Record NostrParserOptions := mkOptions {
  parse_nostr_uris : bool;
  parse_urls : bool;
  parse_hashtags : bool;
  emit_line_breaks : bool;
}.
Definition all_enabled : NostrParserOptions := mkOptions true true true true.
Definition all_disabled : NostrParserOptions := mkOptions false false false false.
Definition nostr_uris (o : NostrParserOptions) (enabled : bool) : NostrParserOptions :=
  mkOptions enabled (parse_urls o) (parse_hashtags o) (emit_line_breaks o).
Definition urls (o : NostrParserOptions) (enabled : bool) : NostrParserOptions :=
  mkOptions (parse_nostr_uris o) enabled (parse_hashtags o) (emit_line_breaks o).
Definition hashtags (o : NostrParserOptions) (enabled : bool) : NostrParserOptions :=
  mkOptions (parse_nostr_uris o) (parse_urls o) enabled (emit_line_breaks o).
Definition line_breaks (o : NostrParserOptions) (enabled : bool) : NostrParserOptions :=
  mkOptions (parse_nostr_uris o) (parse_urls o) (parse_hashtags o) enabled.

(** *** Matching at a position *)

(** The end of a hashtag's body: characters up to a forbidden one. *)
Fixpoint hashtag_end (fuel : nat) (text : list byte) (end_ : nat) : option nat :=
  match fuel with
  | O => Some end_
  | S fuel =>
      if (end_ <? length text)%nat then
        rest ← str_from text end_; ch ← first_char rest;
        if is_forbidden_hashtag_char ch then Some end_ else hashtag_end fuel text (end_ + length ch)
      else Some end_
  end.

==================================================

# [YOUR TASK]
All lines from the one with "parse_hashtags : bool;" to the end of the records must be set down exactly. Skip every line before it.

# [TASK RESULT]
  parse_hashtags : bool;
  emit_line_breaks : bool;
}.
Definition all_enabled : NostrParserOptions := mkOptions true true true true.
Definition all_disabled : NostrParserOptions := mkOptions false false false false.
Definition nostr_uris (o : NostrParserOptions) (enabled : bool) : NostrParserOptions :=
  mkOptions enabled (parse_urls o) (parse_hashtags o) (emit_line_breaks o).
Definition urls (o : NostrParserOptions) (enabled : bool) : NostrParserOptions :=
  mkOptions (parse_nostr_uris o) enabled (parse_hashtags o) (emit_line_breaks o).
Definition hashtags (o : NostrParserOptions) (enabled : bool) : NostrParserOptions :=
  mkOptions (parse_nostr_uris o) (parse_urls o) enabled (emit_line_breaks o).
Definition line_breaks (o : NostrParserOptions) (enabled : bool) : NostrParserOptions :=
  mkOptions (parse_nostr_uris o) (parse_urls o) (parse_hashtags o) enabled.

(** *** Matching at a position *)

(** The end of a hashtag's body: characters up to a forbidden one. *)
Fixpoint hashtag_end (fuel : nat) (text : list byte) (end_ : nat) : option nat :=
  match fuel with
  | O => Some end_
  | S fuel =>
      if (end_ <? length text)%nat then
        rest ← str_from text end_; ch ← first_char rest;
        if is_forbidden_hashtag_char ch then Some end_ else hashtag_end fuel text (end_ + length ch)
      else Some end_
  end.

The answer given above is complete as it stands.